Figure 1: MRI of the patient showing a malformation of the left horizontal semicircular canal and vestibule forming a vestibular common cavity, compatible with the concept of lateral semicircular canal vestibule dysplasia (LCVD).

3. Discussion

The incidence of cochlear and vestibular abnormalities of the temporal bone was found to be higher in patients with congenital syndromes, compared with those who were nonsyndromic (20% versus 3%). These findings were not always associated with hearing loss [3, 4].

Autopsy of a 1-day-old newborn with VATER syndrome revealed various temporal bone pathologies [2]. Although the superior and posterior semicircular canals were intact, an anomalous course of the lateral canal was observed, and it also appeared to be an extended vestibular compartment rather than a curved canal. Furthermore, an abnormally high location of the utricle and saccule was demonstrated.

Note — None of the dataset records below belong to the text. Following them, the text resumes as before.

(* ===== verification/_CoqProject ===== *)
-Q . S2P
Prelude.v
Levels.v
LevelFacts.v
Syntax.v
Subst.v
Inst.v
Context.v
Conversion.v
ConvSpec.v
ConvFacts.v
Checker.v
Typing.v
Weakening.v
TypingFacts.v
Stability.v
Termination.v
Nbe.v
Values.v
EvalSound.v
ReadbackSound.v
CompareSound.v
NbeChecker.v
NbeTyping.v
NbeSound.v
NbeFacts.v
Admission.v
AdmissionFacts.v
Replay.v
LeanExport.v
Process.v
Cli.v
Words.v
Encoding.v
EncodingFacts.v
Codec.v
TypeRefs.v
TypeRefFacts.v
NanBox.v
NanBoxFacts.v
Registers.v
Frames.v
FrameInvariant.v
FrameEffects.v
FrameFacts.v
Opcodes.v
Instruction.v
InstructionEncode.v
InstructionDecode.v
InstructionOk.v
InstructionFacts.v
InstructionRoundtrip.v
InstructionImage.v
InstructionTotal.v
JumpFixup.v
JumpFixupFacts.v
Validate.v
ValidateFacts.v
WidthArith.v
WidthArithFacts.v
Operands.v
OperandsFacts.v
Interp.v
IntegerOps.v
ArithExtended.v
Machine.v
MachineSpec.v
MachineFacts.v
MachineProgram.v
IntegerFacts.v
LockOrder.v
LockOrderFacts.v
Cbgr.v
CbgrFacts.v
Dominance.v
DominanceFacts.v
DominanceTree.v
Assertions.v
AssertionFacts.v
Hoare.v
HoareFacts.v
(** [iter().enumerate().map(f)]. *)
Definition mapi_from {A B} (f : nat → A → B) : nat → list A → list B :=
  fix go (i : nat) (l : list A) : list B :=
    match l with
    | [] => []
    | x :: l => f i x :: go (S i) l
    end.

Definition enumerate {A} (l : list A) : list (nat * A) :=
  mapi_from (λ i x, (i, x)) 0 l.

(** [iter().enumerate().any(f)], counting from [i]. *)
Definition any_from {A} (f : nat → A → bool) : nat → list A → bool :=
  fix go (i : nat) (l : list A) : bool :=
    match l with
    | [] => false
    | x :: l => f i x || go (S i) l
    end.

(** ** Inversion of outcomes *)
Section outcome_lemmas.
Context {E A B : Type}.
Implicit Types (m : outcome E A) (f : A → outcome E B).

Lemma bind_Ok m f b : (m ≫= f) = Ok b → ∃ a, m = Ok a ∧ f a = Ok b.
Proof. destruct m; naive_solver. Qed.

Lemma bind_Gas m f k :
  (m ≫= f) = Gas k → m = Gas k ∨ ∃ a, m = Ok a ∧ f a = Gas k.
Proof. destruct m; naive_solver. Qed.

Lemma bind_Err m f e :
  (m ≫= f) = Err e → m = Err e ∨ ∃ a, m = Ok a ∧ f a = Err e.
Proof. destruct m; naive_solver. Qed.

Lemma ok_or_Ok (o : option A) (e : E) a : ok_or o e = Ok a → o = Some a.
Proof. destruct o; naive_solver. Qed.

Lemma ok_or_Err (o : option A) (e e' : E) : ok_or o e = Err e' → e' = e ∧ o = None.
Proof. destruct o; naive_solver. Qed.
End outcome_lemmas.

Lemma and_checked_true {E} (a b : outcome E bool) :
  mbind (λ r : bool, if r then b else Ok false) a = Ok true →
  a = Ok true ∧ b = Ok true.
Proof. intros ([] & ? & ?)%bind_Ok; naive_solver. Qed.

Lemma all_checked_true {E T} (check : T → outcome E bool) items :
  all_checked check items = Ok true → Forall (λ x, check x = Ok true) items.
Proof.
  induction items as [|x items IH]; simpl; [by constructor|].
  intros ([] & ? & ?)%bind_Ok; [|done]. constructor; auto.
Qed.

Lemma each_checked_Ok {E T} (check : T → outcome E unit) items u :
  each_checked check items = Ok u → Forall (λ x, check x = Ok tt) items.
Proof.
  induction items as [|x items IH]; simpl; [by constructor|].
  intros ([] & ? & ?)%bind_Ok. constructor; auto.
Qed.

(** Take apart every successful bind among the hypotheses. *)
Ltac invert_ok :=
  repeat match goal with
  | H : Ok _ = Ok _ |- _ => injection H as H; subst
  | H : Err _ = Ok _ |- _ => discriminate H
  | H : Gas _ = Ok _ |- _ => discriminate H
  | H : mret _ = Ok _ |- _ => injection H as H; subst
  | H : mbind (λ r : bool, if r then _ else Ok false) _ = Ok true |- _ =>
      apply and_checked_true in H as [? ?]
  | H : mbind _ _ = Ok _ |- _ => apply bind_Ok in H as (? & ? & H)
  | H : ok_or _ _ = Ok _ |- _ => apply ok_or_Ok in H
  end.

(** ** Enumerated maps *)
Section mapi.
Context {A B : Type}.
Implicit Types (f g : nat → A → B) (l : list A).

Lemma mapi_from_length f i l : length (mapi_from f i l) = length l.
Proof. revert i; induction l; simpl; auto. Qed.

Lemma mapi_from_ext f g i l :
  (∀ j x, i ≤ j → j < i + length l → x ∈ l → f j x = g j x) →
  mapi_from f i l = mapi_from g i l.
Proof.
  revert i; induction l as [|x l IH]; intros i H; simpl; [done|].
  f_equal; [apply H; simpl; try lia; left|].
  apply IH; intros j y ? ? ?; apply H; simpl; try lia. by right.
Qed.

Lemma lookup_mapi_from f i l j :
  mapi_from f i l !! j = f (i + j) <$> l !! j.
Proof.
  revert i j; induction l as [|x l IH]; intros i [|j]; simpl; try done.
  - by rewrite Nat.add_0_r.
  - rewrite IH. by replace (S i + j) with (i + S j) by lia.
Qed.
End mapi.

Lemma mapi_from_mapi_from {A B C} (f : nat → A → B) (g : nat → B → C) i l :
  mapi_from g i (mapi_from f i l) = mapi_from (λ j x, g j (f j x)) i l.
Proof. revert i; induction l; simpl; intros; f_equal; auto. Qed.

Lemma map_mapi_from {A B C} (f : nat → A → B) (g : B → C) i l :
  map g (mapi_from f i l) = mapi_from (λ j x, g (f j x)) i l.
Proof. revert i; induction l; simpl; intros; f_equal; auto. Qed.

Lemma mapi_from_id {A} (f : nat → A → A) i l :
  (∀ j x, f j x = x) → mapi_from f i l = l.
Proof. intros H; revert i; induction l; simpl; intros; f_equal; auto. Qed.

#[export] Hint Rewrite @mapi_from_length : verum.
(* ===== verification/LevelFacts.v ===== *)
(** * Facts about universe levels

    The reference semantics of a level is the natural number [eval ρ l] it
    denotes for an assignment [ρ] of its variables.  Every operation of
    [Levels] is exact for it, normalisation terminates within [size l] fuel,
    and the comparison [level_eq] is sound, and complete on closed levels that
    fit in 32 bits. *)
From stdpp Require Import sorting.
From S2P Require Import Prelude Levels.
Import Level.

Local Open Scope N_scope.

Fixpoint eval (ρ : string → N) (l : Level) : N :=
  match l with
  | Concrete n => u32_val n
  | Var v => ρ v
  | Succ l => eval ρ l + 1
  | Max a b => N.max (eval ρ a) (eval ρ b)
  | Offset l by_ => eval ρ l + u32_val by_
  end.

(** Two levels denote the same universe. *)
Definition level_equiv (a b : Level) : Prop := ∀ ρ, eval ρ a = eval ρ b.

#[export] Instance level_equiv_equiv : Equivalence level_equiv.
Proof.
  split; unfold level_equiv; [done|by intros ???|].
  intros a b c H1 H2 ρ. by rewrite H1.
Qed.

#[export] Instance Succ_proper : Proper (level_equiv ==> level_equiv) Succ.
Proof. intros a b H ρ; simpl. by rewrite H. Qed.
#[export] Instance Max_proper :
  Proper (level_equiv ==> level_equiv ==> level_equiv) Max.
Proof. intros a b H c d H' ρ; simpl. by rewrite H, H'. Qed.

Fixpoint closed_level (l : Level) : bool :=
  match l with
  | Concrete _ => true
  | Var _ => false
  | Succ l | Offset l _ => closed_level l
  | Max a b => closed_level a && closed_level b
  end.

(** ** Offsets *)
Lemma eval_successor ρ l : eval ρ (successor l) = eval ρ l + 1.
Proof.
  destruct l; simpl; try lia.
  destruct (checked_add _ _) eqn:E; simpl; u32_lia.
Qed.

Lemma eval_offset_node ρ l by_ :
  eval ρ (level_offset_node l by_) = eval ρ l + u32_val by_.
Proof. unfold level_offset_node. repeat case_decide; simpl; lia. Qed.

Lemma eval_add_offset ρ l by_ :
  eval ρ (level_add_offset l by_) = eval ρ l + u32_val by_.
Proof.
  revert by_; induction l as [n|v|l IH|a IHa b IHb|l IH prior]; intros by_; simpl;
    case_decide as Hz; try (simpl; lia);
    try (destruct (checked_add _ _) as [s|] eqn:E);
    rewrite ?IH, ?eval_offset_node; simpl; u32_lia.
Qed.

(** ** Lists of summands *)
Fixpoint lmax (ρ : string → N) (ls : list Level) : N :=
  match ls with
  | [] => 0
  | l :: ls => N.max (eval ρ l) (lmax ρ ls)
  end.

Definition cmax (c : option u32) : N := default 0 (u32_val <$> c).

Section lmax.
Context (ρ : string → N).
Implicit Types ls : list Level.

Lemma lmax_app ls ls' : lmax ρ (ls ++ ls') = N.max (lmax ρ ls) (lmax ρ ls').
Proof. induction ls; simpl; lia. Qed.

Lemma lmax_perm ls ls' : ls ≡ₚ ls' → lmax ρ ls = lmax ρ ls'.
Proof. induction 1; simpl; lia. Qed.

Lemma lmax_dedup ls : lmax ρ (dedup ls) = lmax ρ ls.
Proof.
  induction ls as [|x [|y ls] IH]; [done..|].
  change (dedup (x :: y :: ls)) with
    (if decide (x = y) then dedup (y :: ls) else x :: dedup (y :: ls)).
  case_decide as Hxy; simpl in *; [subst; lia|lia].
Qed.

Lemma lmax_flatten l out :
  lmax ρ (flatten_max_into l out) = N.max (lmax ρ out) (eval ρ l).
Proof.
  revert out; induction l as [n|v|l IH|a IHa b IHb|l IH prior]; intros out; simpl;
    rewrite ?lmax_app, ?IHb, ?IHa; simpl; lia.
Qed.
(** Elements of the lists a node sums over. *)
Lemma list_sum_elem {A} (f : A → nat) l x : x ∈ l → f x ≤ list_sum (List.map f l).
Proof. unfold list_sum. induction 1; cbn in *; lia. Qed.

Lemma list_sum_mapi {A} (f : nat → A → nat) n l i x :
  l !! i = Some x → f (n + i) x ≤ list_sum (mapi_from f n l).
Proof.
  revert n i. induction l as [|y l IH]; intros n [|i] H; cbn in H; simplify_eq; cbn.
  - rewrite Nat.add_0_r. unfold list_sum in *. lia.
  - specialize (IH (S n) i H). rewrite Nat.add_succ_comm in IH. unfold list_sum in *. cbn. lia.
Qed.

In our patient, the vestibular evaluation suggested bilateral peripheral vestibulopathy being more extensive on the left. While the bed-side head impulse test indicated malfunctioned vestibuloocular reflex responses to high-frequency stimuli, the videonystagmography caloric test demonstrated reduced performance of the left horizontal semicircular canal also in the low-frequency range. Although the MRI temporal bone study did not demonstrate anatomical malformation of the right inner ear or the 8th cranial nerve, bilateral functional involvement related to VATER association cannot be ruled out.

The lateral semicircular canal and vestibule dysplasia found on MRI matched the autopsy and CT findings of previous studies [2, 4].

The organs associated with the VATER syndrome develop during the first 4 to 8 weeks of gestation [5]. This is also the stage at which the vestibular system is being formed, and it is therefore possible that the processes which produce the VATER pathologies also result in vestibular anomalies.

In conclusion, this case demonstrates for the first time an association between VATER syndrome and vestibular pathologies using clinical and laboratory tests. We suggest that vestibular malformation and dysfunction might be underdiagnosed, due to early mortality in severe cases, or in the less severe due to masking of vestibular hypofunction by long-term central compensation processes. The severe seasickness experienced by our patient was probably the result of decompensation when exposed to challenging sea conditions.

Conflicts of Interest

The authors declare that there are no conflicts of interest regarding the publication of this paper.